Zhao Fei, Zhang Sujin, Zhang Degang, Peng Zhiyan, Zeng Hongyun, Zhao Zhifang, Jin Wei, Shen Wenyu, Liu Wei
School of Earth Sciences, Yunnan University, Kunming 650500, China.
Engineering Research Center of Domestic High-resolution Satellite Remote Sensing Geology for Universities of Yunnan province, Kunming 650500, China.
Int J Appl Earth Obs Geoinf. 2022 May;109:102774. doi: 10.1016/j.jag.2022.102774. Epub 2022 Apr 26.
The emergence of mutant strains such as Omicron has increased the uncertainty of COVID-19, and all countries have taken strict measures to prevent the spread of the disease. The spread of the disease between countries is of particular concern. However, most COVID-19 research focuses mainly on the country or community, and there is less research on the border areas between two countries. In this study, we analyzed changes in the total nighttime light intensity (TNLI) and total nighttime lit area (TNLA) along the Sino-Burma border and used the data to construct an epidemic pressure input index (PII) model in reference to the Shen potential model.
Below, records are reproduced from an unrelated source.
Lemma read_crm_passed pre : forall fuel rest c, Forall (passed ["nodes"; "resources"]) pre -> (length pre <= fuel)%nat ->
  exists fuel', (fuel' + length pre = fuel)%nat /\ read_crm fuel (pre ++ rest)%list c = read_crm fuel' rest c.
Proof.
  induction pre as [|e pre IH]; intros fuel rest c Hf Hl; [exists fuel; split; [cbn; lia|done]|].
  inversion Hf as [|? ? (ev & -> & Hp) Hpre]; subst. cbn [length] in *. destruct fuel as [|fuel]; [lia|].
  destruct (IH fuel rest c Hpre ltac:(lia)) as (f1 & E1 & E). exists f1. split; [lia|]. rewrite <-E. cbn [app read_crm read_event].
  destruct ev as [name attrs| | | |]; try done. destruct (String.eqb name "nodes") eqn:E2; [apply String.eqb_eq in E2; set_solver|].
  destruct (String.eqb name "resources") eqn:E3; [apply String.eqb_eq in E3; set_solver|done].
Qed.

Lemma read_crm_nodes a evs ns fuel rest c : nodes_print evs ns -> (length evs < fuel)%nat ->
  read_crm (S fuel) (Ok (EvStart "nodes" a) :: evs ++ Ok (EvEnd "nodes") :: rest)%list c = read_crm fuel rest (with_nodes ns c).
Proof. intros Hn Hl. cbn [read_crm read_event]. change (String.eqb "nodes" "nodes") with true. cbn iota. by rewrite (read_nodes_printed evs ns). Qed.

Lemma read_crm_resources a evs items fuel rest c : items_print evs items -> (length evs < fuel)%nat ->
  read_crm (S fuel) (Ok (EvStart "resources" a) :: evs ++ Ok (EvEnd "resources") :: rest)%list c =
  read_crm fuel rest (with_resources (items ≫= item_read) c).
Proof.
  intros Hi Hl. cbn [read_crm read_event]. change (String.eqb "resources" "nodes") with false. change (String.eqb "resources" "resources") with true.
  cbn iota. replace fuel with (length evs + S (fuel - S (length evs)))%nat at 1 by lia. by rewrite (read_items_printed evs items).
Qed.

(** The cluster of a document. *)
Definition document_cluster (d : Document) : Cluster := MkCluster (d_nodes d) (d_items d ≫= item_read) [] ∅.

Lemma read_document d evs fuel : document_prints d evs -> (length evs < fuel)%nat -> read_crm fuel evs no_cluster = Some (Ok (document_cluster d)).
Proof.
  intros [pre a nevs mid b revs post Hpre Hn Hmid Hi Hpost] Hl.
  repeat (rewrite length_app in Hl; cbn [length] in Hl).
  match goal with |- read_crm _ (_ ++ ?r)%list _ = _ => destruct (read_crm_passed pre fuel r no_cluster Hpre ltac:(lia)) as (f1 & E1 & ->) end.
  destruct f1 as [|f1]; [lia|]. rewrite (read_crm_nodes a nevs (d_nodes d)) by (done || lia).
  match goal with |- read_crm _ (_ ++ ?r)%list ?c = _ => destruct (read_crm_passed mid f1 r c Hmid ltac:(lia)) as (f2 & E2 & ->) end.
  destruct f2 as [|f2]; [lia|]. rewrite (read_crm_resources b revs (d_items d)) by (done || lia).
  match goal with |- read_crm _ _ ?c = _ =>
    pose proof (read_crm_passed post f2 [] c Hpost ltac:(lia)) as (f3 & E3 & E); rewrite app_nil_r in E; rewrite E end.
  destruct f3 as [|f3]; [lia|done].
Qed.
The results show that, as the epidemic became more severe, TNLI on both sides of the border at the Ruili border port increased, while that in areas far from the port decreased. At the same time, increases and decreases in TNLA occurred in areas far from the port, and PII can indicate the areas where imported cases are likely to occur. Along the Sino-Burma border, the PII model showed low PII in the north and south and high PII in the central region. The areas between Dehong and Lincang, especially the Ruili, Wanding, Nansan, and Qingshuihe border ports, had high PII. The results of this study offer a reference for public health officials and decision makers when determining resource allocation and the implementation of stricter quarantine rules. With updated epidemic statistics, PII can be recalculated to support timely monitoring of COVID-19 in border areas.
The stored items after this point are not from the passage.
(** ** Fixed padding *)

Lemma np_pad_Raise (a : ndarray) (pw : list (Z * Z)) (e : exn) :
  np_pad a pw = Raise e → e = TypeError ∨ e = ValueError.
Proof.
  unfold np_pad. intros H.
  destruct (as_pairs pw (ndim a)) as [pw'|e'] eqn:Hp.
  - cbn [mbind result_bind] in H.
    destruct (forallb _ pw'); cbn [mbind result_bind] in H; [|injection H as <-; by right].
    destruct (existsb _ _); cbn [mbind result_bind] in H; [injection H as <-; by right|done].
  - cbn [mbind result_bind] in H. injection H as ->.
    unfold as_pairs in Hp. destruct pw as [|p [|q pw]].
    + injection Hp as <-. by left.
    + done.
    + destruct (decide _); [done|]. injection Hp as <-. by right.
Qed.

(** In a mode other than dynamic and with a target for every spatial axis,
    the loop body of [_pad] returns, or the target is below the length of a
    spatial axis and it raises RuntimeError. *)
Lemma pad_axis_fixed mode padding_ (a : string * (Z * option bool)) :
  mode ≠ "dynamic" →
  (str_in a.1 "zyx" = true → is_Some (padding_ !! a.1)) →
  (pad_axis mode padding_ a = Ok (entry_on mode padding_ a) ∧
   (str_in a.1 "zyx" = true → ∃ t, padding_ !! a.1 = Some t ∧ a.2.1 ≤ t)) ∨
  (pad_axis mode padding_ a = Raise RuntimeError ∧ str_in a.1 "zyx" = true ∧
   ∃ t, padding_ !! a.1 = Some t ∧ t < a.2.1).
Proof.
  intros Hm Hkey. unfold pad_axis, entry_on, width_on.
  destruct (str_in a.1 "zyx") eqn:Hs.
  - destruct (Hkey eq_refl) as [t Ht]. unfold getitem. rewrite Ht.
    cbn [mbind result_bind default].
    destruct (decide (mode = "dynamic")); [done|].
    destruct (Z.ltb_spec t a.2.1); cbn [mbind result_bind].
    + right. split; [done|]. split; [done|]. by exists t.
    + left. split; [done|]. intros _. by exists t.
  - by left.
Qed.

(** C4 (as amended).  In fixed mode, for a call that passes the assertions
    of [_pad] with a target for every spatial axis: [_pad] raises
    RuntimeError (the padding error) exactly when the target of some spatial
    axis is below the length of that axis.  Otherwise, and when no spatial
    axis of length 0 has a positive target, [_pad] returns a padded array
    whose length on every spatial axis is the target of that axis: the
    width added is the target minus the length. *)
Theorem fixed_padding_law (im : ndarray) (axes : list string) (padding : padding_dict)
    (pad_right : pad_right_arg) :
  pad_call_ok im axes padding pad_right →
  pad_mode padding = Some "fixed" →
  (∀ a, a ∈ axes → str_in a "zyx" = true → is_Some (pad_targets padding !! a)) →
  (_pad im axes padding pad_right = Raise RuntimeError ↔
   ∃ k ax n t, axes !! k = Some ax ∧ str_in ax "zyx" = true ∧
               shape im !! k = Some n ∧ pad_targets padding !! ax = Some t ∧ t < n) ∧
  (∀ k ax n t,
     axes !! k = Some ax → str_in ax "zyx" = true →
     shape im !! k = Some n → pad_targets padding !! ax = Some t →
     (∀ j a m u, axes !! j = Some a → str_in a "zyx" = true →
                 shape im !! j = Some m → pad_targets padding !! a = Some u →
                 m ≤ u ∧ (m = 0 → u = 0)) →
     ∃ padded crop,
       _pad im axes padding pad_right = Ok (padded, crop) ∧
       shape padded !! k = Some (n + (t - n)) ∧ n + (t - n) = t).
Proof.
  intros Hok Hmode Hkeys.
  assert (default "dynamic" (pad_mode padding) = "fixed") as Hm by (by rewrite Hmode).
  split.
  - pose proof Hok as (Hn & _ & Hsz & Hs).
    rewrite pad_after_assertions by done. rewrite Hm.
    set (l := zip axes (zip (shape im) (expand_sides pad_right axes))).
    assert (∀ x, x ∈ l → str_in x.1 "zyx" = true → is_Some (pad_targets padding !! x.1))
      as Hkl.
    { intros [ax [n pr]] Hin Hsp. apply list_elem_of_lookup in Hin as [k Hk].
      apply lookup_zip3 in Hk as (H1 & _ & _). apply Hkeys; [|done].
      by eapply list_elem_of_lookup_2. }
    destruct (for_each (pad_axis "fixed" (pad_targets padding)) l) as [entries|e] eqn:Hfe;
      simpl.
    + split.
      * intros H. destruct (np_pad im entries.*1) as [?|e] eqn:Hp; simpl in H; [done|].
        injection H as ->. by destruct (np_pad_Raise _ _ _ Hp).
      * intros (k & ax & n & t & Hax & Hsp & Hsh & Ht & Hlt). exfalso.
        destruct (lookup_lt_is_Some_2 (expand_sides pad_right axes) k) as [pr Hpr].
        { rewrite expand_sides_length by done. by eapply lookup_lt_Some. }
        assert (l !! k = Some (ax, (n, pr))) as Hl by (by apply lookup_zip3).
        destruct (for_each_lookup _ _ _ _ _ Hfe Hl) as (y & _ & Hy).
        destruct (pad_axis_fixed "fixed" (pad_targets padding) (ax, (n, pr)))
          as [[_ Hle]|[Hr _]]; [done| |..].
        { intros Hsp'. apply (Hkl (ax, (n, pr))); [|done]. by eapply list_elem_of_lookup_2. }
        -- destruct (Hle Hsp) as (t' & Ht' & Hle'). simpl in *. simplify_eq. lia.
        -- congruence.
    + apply for_each_Raise in Hfe as (k & [ax [n pr]] & Hk & Hx & _).
      assert (e = RuntimeError ∧ str_in ax "zyx" = true ∧
              ∃ t, pad_targets padding !! ax = Some t ∧ t < n) as (-> & Hsp & t & Ht & Hlt).
      { destruct (pad_axis_fixed "fixed" (pad_targets padding) (ax, (n, pr)))
          as [[Hy _]|(Hr & Hsp & Ht)]; [done| |congruence|].
        { intros Hsp'. apply (Hkl (ax, (n, pr))); [|done]. by eapply list_elem_of_lookup_2. }
        split; [congruence|]. done. }
      split; [|done]. intros _.
      apply lookup_zip3 in Hk as (H1 & H2 & _). by exists k, ax, n, t.
  - intros k ax n t Hax Hsp Hsh Ht Hall.
    eexists _, _. split.
    { apply pad_returns; [done| |].
      - intros ->. done.
      - intros j a m Ha Hmm. rewrite Hm. split.
        + intros Hsa. destruct (Hkeys a) as [u Hu]; [by eapply list_elem_of_lookup_2|done|].
          exists u. split; [done|]. split; [done|]. intros _.
          by apply (Hall j a m u).
        + intros ->. unfold width_on. destruct (str_in a "zyx") eqn:Hsa; [|done].
          destruct (Hkeys a) as [u Hu]; [by eapply list_elem_of_lookup_2|done|].
          rewrite Hu. simpl. destruct (Hall j a 0 u) as [_ H0]; [done..|]. 
          rewrite (H0 eq_refl). done. }
    rewrite (pad_result_shape _ _ _ _ _ _ _ Hok Hax Hsh), Hm.
    unfold width_on. rewrite Hsp, Ht. simpl. split; [done|lia].
Qed.

(** ** Concrete arrays and settings *)

Definition bcyx : list string := ["b"; "c"; "y"; "x"].

(** An array whose elements encode their own index vector *)
Definition ramp (sh : list Z) : ndarray :=
  NdArray sh "float32" (λ idx, foldl (λ acc i, acc * 100 + i + 1) 0 idx).

Definition yx_setting (mode : string) (y x : Z) : padding_dict :=
  PaddingDict (Some mode) (dict_of [("y", y); ("x", x)]).

Ltac each_axis H :=
  repeat (apply elem_of_cons in H as [->|H]); [..|by apply elem_of_nil in H].

Lemma dynamic_padding_law_witness :
  ∃ padded crop,
    _pad (ramp [1; 1; 5; 7]) bcyx (yx_setting "dynamic" 4 4) (PadRightBool true)
    = Ok (padded, crop) ∧
    ∃ t, pad_targets (yx_setting "dynamic" 4 4) !! "y" = Some t ∧
         shape padded !! 2%nat = Some (5 + (if 5 `mod` t =? 0 then 0 else t - 5 `mod` t)) ∧
         (5 + (if 5 `mod` t =? 0 then 0 else t - 5 `mod` t)) `mod` t = 0.
Proof.
  apply (dynamic_padding_law (ramp [1; 1; 5; 7]) bcyx (yx_setting "dynamic" 4 4)
           (PadRightBool true) 2 "y" 5).
  - repeat split. by left.
  - reflexivity.
  - intros a Ha Hs.
    each_axis Ha; try (by vm_compute in Hs); exists 4; (split; [reflexivity|lia]).
  - reflexivity.
  - reflexivity.
Defined.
奥密克戎等变异毒株的出现增加了新冠疫情的不确定性,各国纷纷采取严格措施防止疾病传播。各国之间疾病的传播尤其令人担忧。然而,大多数新冠疫情研究主要集中在国家或社区层面,对两国边境地区的研究较少。在本研究中,我们分析了中缅边境沿线夜间总光强(TNLI)和夜间总照明面积(TNLA)的变化,并参考沈氏潜力模型,利用这些数据构建了疫情压力输入指数(PII)模型。结果表明,随着疫情加剧,瑞丽边境口岸两侧边境地区的TNLI增加,而远离口岸地区的TNLI下降。与此同时,远离口岸的地区TNLA出现增减变化,且PII能够指示可能出现输入病例的区域。沿中缅边境,PII模型显示北部和南部的PII较低,中部地区的PII较高。德宏和临沧之间的地区,特别是瑞丽、畹町、南伞和清水河边境口岸,PII较高。本研究结果为公共卫生官员和决策者在确定资源分配以及实施更严格检疫规则时提供了参考。随着疫情统计数据的更新,可以重新计算PII,以支持对边境地区新冠疫情的及时监测。